Each one of them has explained their different trajectories to the audience, and the strategies they have employed in the last few years. Michael Cox kicked-off the session by making it clear that Wines of Chile groups together one hundred wineries, and that his institution's activity - with financing that is mainly private - has focused on commercializing the Chilean country as a true brand, closely connected to "the most impressive and dynamic quality wines".
On her part, Joanna Mason has gone straight to the point, outlining the importance that the differential factor has in the generic promotion of wines, "finding a niche in which to tell our story". The greatest difficulty, she pointed out, has been "how to explain the great diversity of South African wine-growing in a single phrase". The elegant solution to this problem is the slogan 'Variety is in our nature'. This phrase admits all sorts of interpretations, amongst them the one that is directly linked to wine-tourism, a very important business sector in South Africa.
Rosa Angulo has described the activity of her department and how the ICEX promotes Spanish wine under the brand 'Wines from Spain'. This is an 'umbrella' brand - also a 'country' brand - that covers the numerous and varied activities that the Spanish Institute for Foreign Trade carries out in its promotional work, although two important factors exist that differentiate the Spanish institution from its counterparts. In the first place, the number of wineries, which in Spain stands at about 4500, although only about a thousand of them carry out any type of exporting activity. In the second place that the ICEX is a public body, work of which could not be sustained without co-financing from the wineries that are involved.
One of the matters put forward in the debate between the three speakers has been if the distinction between wines from the 'Old World' and the 'New World' is real or a mere marketing artifact.
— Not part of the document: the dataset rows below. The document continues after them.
(* ===== verification/Sh.v ===== *)
(** * The command parser of the shell ([user/sh.c])

    The line is an array of characters [s] followed by a zero; [char *ps] is a
    position in it and the parser's state. Commands refer to their words by
    the positions [q] and [eq] of their ends until [nulterminate] writes zeros
    at the latter. Running out of the recursion bound is [NoFuel]. *)

From S2P Require Import Prelude.
From S2P Require Import Machine.
#[local] Open Scope Z_scope.

Definition MAXARGS : nat := 10.

Definition whitespace : list Z := [32; 9; 13; 10; 11].
Definition symbols : list Z := [60; 124; 62; 38; 59; 40; 41].
Definition c_bar : Z := 124.
Definition c_lp : Z := 40.
Definition c_rp : Z := 41.
Definition c_semi : Z := 59.
Definition c_amp : Z := 38.
Definition c_lt : Z := 60.
Definition c_gt : Z := 62.
Definition tok_append : Z := 43.
Definition tok_word : Z := 97.

(** [struct cmd]: a word is the pair of its [q] and [eq]. *)
Definition span : Type := nat * nat.
Inductive cmd :=
| EXEC (argv : list span)
| REDIR (c : cmd) (file : span) (mode fd : Z)
| PIPE (left right : cmd)
| LIST (left right : cmd)
| BACK (c : cmd).

(** [strchr(toks, c)] is not null; the terminating zero is not found. *)
Definition in_set (toks : list Z) (c : Z) : bool := negb (c =? 0) && existsb (Z.eqb c) toks.

Section parser.
(** The characters before the terminating zero. *)
Context (s : list Z).
Definition es : nat := length s.
(** [*p], which is zero at [es]. *)
Definition at_pos (p : nat) : Z := nth p s 0.

(** [while(s < es && test( *s )) s++;] *)
Fixpoint skip_while (test : Z → bool) (k : nat) (p : nat) : nat :=
  match k with
  | O => p
  | S k' => if (p <? es)%nat && test (at_pos p) then skip_while test k' (S p) else p
  end.
Definition skip_ws (p : nat) : nat := skip_while (in_set whitespace) es p.
Definition is_word_char (c : Z) : bool := negb (in_set whitespace c) && negb (in_set symbols c).

(** Returns the token and the span of its text. *)
Definition gettoken : M nat (Z * span) := λ ps,
  let q := skip_ws ps in
  let c := at_pos q in
  let '(r, eq) :=
    if c =? 0 then (0, q)
    else if existsb (Z.eqb c) [c_bar; c_lp; c_rp; c_semi; c_amp; c_lt] then (c, S q)
    else if c =? c_gt then
      if at_pos (S q) =? c_gt then (tok_append, S (S q)) else (c, S q)
    else (tok_word, skip_while is_word_char es q) in
  Ret (r, (q, eq)) (skip_ws eq).

Definition peek (toks : list Z) : M nat bool := λ ps,
  let p := skip_ws ps in Ret (in_set toks (at_pos p)) p.

(** One redirection of the loop of [parseredirs]: the file, mode and
    descriptor to pass to [redircmd]. *)
Definition parseredir : M nat (span * Z * Z) :=
  let! t := gettoken in
  let! f := gettoken in
  if negb (f.1 =? tok_word) then panic "missing file for redirection"
  else
    if t.1 =? c_lt then ret (f.2, O_RDONLY, 0)
    else if t.1 =? c_gt then ret (f.2, Z.lor (Z.lor O_WRONLY O_CREATE) O_TRUNC, 1)
    else ret (f.2, Z.lor O_WRONLY O_CREATE, 1).

(** [redircmd] around a command whose [struct execcmd] may still be filled
    in: the wrappers so far, innermost first. *)
Definition wrap (rs : list (span * Z * Z)) (c : cmd) : cmd :=
  fold_left (λ c r, REDIR c r.1.1 r.1.2 r.2) rs c.

Fixpoint parseredirs (fuel : nat) (rs : list (span * Z * Z)) : M nat (list (span * Z * Z)) :=
  match fuel with
  | O => λ p, NoFuel p
  | S fuel' =>
      let! more := peek [c_lt; c_gt] in
      if more then
        let! r := parseredir in
        parseredirs fuel' (rs ++ [r])
      else ret rs
  end.

(** The loop of [parseexec] over arguments. *)
Fixpoint parseargs (fuel : nat) (argv : list span) (rs : list (span * Z * Z)) : M nat cmd :=
  match fuel with
  | O => λ p, NoFuel p
  | S fuel' =>
      let! stop := peek [c_bar; c_rp; c_amp; c_semi] in
      if stop then ret (wrap rs (EXEC argv))
      else
        let! t := gettoken in
        if t.1 =? 0 then ret (wrap rs (EXEC argv))
        else if negb (t.1 =? tok_word) then panic "syntax"
        else
          let argv := argv ++ [t.2] in
          if (MAXARGS <=? length argv)%nat then panic "too many args"
          else
            let! rs := parseredirs fuel' rs in
            parseargs fuel' argv rs
  end.

(** [while(peek(ps, es, "&")){ gettoken(ps, es, 0, 0); cmd = backcmd(cmd); }] *)
Fixpoint parseback (fuel : nat) (c : cmd) : M nat cmd :=
  match fuel with
  | O => λ p, NoFuel p
  | S fuel' =>
      let! more := peek [c_amp] in
      if more then do! gettoken in parseback fuel' (BACK c) else ret c
  end.

Fixpoint parseline (fuel : nat) : M nat cmd :=
  match fuel with
  | O => λ p, NoFuel p
  | S fuel' =>
      let! c := parsepipe fuel' in
      let! c := parseback fuel' c in
      let! more := peek [c_semi] in
      if more then
        do! gettoken in
        let! r := parseline fuel' in
        ret (LIST c r)
      else ret c
  end
with parsepipe (fuel : nat) : M nat cmd :=
  match fuel with
  | O => λ p, NoFuel p
  | S fuel' =>
      let! c := parseexec fuel' in
      let! more := peek [c_bar] in
      if more then
        do! gettoken in
        let! r := parsepipe fuel' in
        ret (PIPE c r)
      else ret c
  end
with parseexec (fuel : nat) : M nat cmd :=
  match fuel with
  | O => λ p, NoFuel p
  | S fuel' =>
      let! block := peek [c_lp] in
      if block then parseblock fuel'
      else
        let! rs := parseredirs fuel' [] in
        parseargs fuel' [] rs
  end
with parseblock (fuel : nat) : M nat cmd :=
  match fuel with
  | O => λ p, NoFuel p
  | S fuel' =>
      let! open := peek [c_lp] in
      if negb open then panic "parseblock"
      else
        do! gettoken in
        let! c := parseline fuel' in
        let! close := peek [c_rp] in
        if negb close then panic "syntax - missing )"
        else
          do! gettoken in
          let! rs := parseredirs fuel' [] in
          ret (wrap rs c)
  end.

(** Each call or round that does not consume a character goes to one of four
    functions, so this bounds the depth. *)
Definition parse_fuel : nat := (5 * es + 10)%nat.

(** [*p = 0] for the positions past the last word. *)
Fixpoint nulterminate (buf : list Z) (c : cmd) : list Z :=
  match c with
  | EXEC argv => fold_left (λ b (w : span), <[w.2 := 0]> b) argv buf
  | REDIR c w _ _ => <[w.2 := 0]> (nulterminate buf c)
  | PIPE l r | LIST l r => nulterminate (nulterminate buf l) r
  | BACK c => nulterminate buf c
  end.

(** The command and the buffer its words are in. *)
Definition parsecmd : outcome nat (cmd * list Z) :=
  (let! c := parseline parse_fuel in
   do! peek [] in
   let! p := gets id in
   if negb (p =? es)%nat then panic "syntax"
   else ret (c, nulterminate (s ++ [0]) c)) 0%nat.
End parser.

(** The C string at a position. *)
Fixpoint string_at (b : list Z) : list Z :=
  match b with [] => [] | c :: b' => if c =? 0 then [] else c :: string_at b' end.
While for Michael Cox the differences are indeed real, defined by the different styles of wine, Rosa Angulo has admitted that the so-called 'Producers of the New World' were the ones who first applied modern marketing techniques to the promotion of wine. Joanna Mason has pointed out that the difference between the old and new producer countries has existed for years, and it still has some validity, although the market is increasingly global and the differences in style are no longer as marked. The three have coincided in that the main concern resides in adapting to the taste of the consumer, who is the one that really marks the trends and on the imperious need for differentiation by way of innovation and quality.